ViewFormer: NeRF-free Neural Rendering from Few Images Using Transformers

Overview

ViewFormer: NeRF-free Neural Rendering from Few Images Using Transformers

Official implementation of ViewFormer. ViewFormer is a NeRF-free neural rendering model based on the transformer architecture. The model is capable of both novel view synthesis and camera pose estimation. It is evaluated on previously unseen 3D scenes.

Paper    Web    Demo


Open In Colab Python Versions

Getting started

Start by creating a python 3.8 venv. From the activated environment, you can run the following command in the directory containing setup.py:

pip install -e .

Getting datasets

In this section, we describe how you can prepare the data for training. We assume that you have your environment ready and you want to store the dataset into {output path} directory.

Shepard-Metzler-Parts-7

Please, first visit https://github.com/deepmind/gqn-datasets.

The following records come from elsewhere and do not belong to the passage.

(** The timestamps before the block; [None] where the connection to the main chain
    is wrong. [walk] has the head of the alternative chain first. *)
Definition alt_timestamps (walk : list (Hash * BlockEntry)) (mainPrev : option Z) (bc : Blockchain)
    : outcome (option (list Z)) :=
  let timestamps := (λ x : Hash * BlockEntry, timestamp (be_bl (snd x))) <$> walk in
  match list.last walk with
  | Some (_, front) =>
      if negb (be_height front <? blocks_size bc) then mret None
      else
        b ← block_at (m_blocks bc) (u32 (be_height front - 1));
        h ← get_block_hash uninit (be_bl b);
        if negb (bool_decide (h = previousBlockHash (be_bl front))) then mret None
        else
          timestamps ← complete_timestamps_vector (u32 (be_height front - 1)) timestamps bc;
          mret (Some timestamps)
  | None =>
      match mainPrev with
      | None => mret None
      | Some mainPrevHeight =>
          timestamps ← complete_timestamps_vector mainPrevHeight timestamps bc;
          mret (Some timestamps)
      end
  end.

(** The cumulative difficulty of the block before. *)
Definition prev_difficulty (walk : list (Hash * BlockEntry)) (mainPrev : option Z) (bc : Blockchain) : outcome Z :=
  match walk with
  | (_, prev) :: _ => mret (cumulative_difficulty prev)
  | [] => b ← block_at (m_blocks bc) (default 0 mainPrev); mret (cumulative_difficulty b)
  end.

viewformer-cli dataset generate \
    --loader sm7 \
    --image-size 128 \
    --output {output path}/sm7 \
    --max-sequences-per-shard 2000 \
    --split train

viewformer-cli dataset generate \
    --loader sm7 \
    --image-size 128 \
    --output {output path}/sm7 \
    --max-sequences-per-shard 2000 \
    --split test

InteriorNet

Download the dataset into the directory {source} by following the instruction here: https://interiornet.org/. Then, proceed as follows:

viewformer-cli dataset generate \
    --loader interiornet \
    --path {source} \
    --image-size 128  \
    --output {output path}/interiornet \
    --max-sequences-per-shard 50 \
    --shuffle \
    --split train

viewformer-cli dataset generate \
    --loader interiornet \
    --path {source} \
    --image-size 128  \
    --output {output path}/interiornet \
    --max-sequences-per-shard 50 \
    --shuffle \
    --split test

Common Objects in 3D

Download the dataset into the directory {source} by following the instruction here: https://ai.facebook.com/datasets/CO3D-dataset.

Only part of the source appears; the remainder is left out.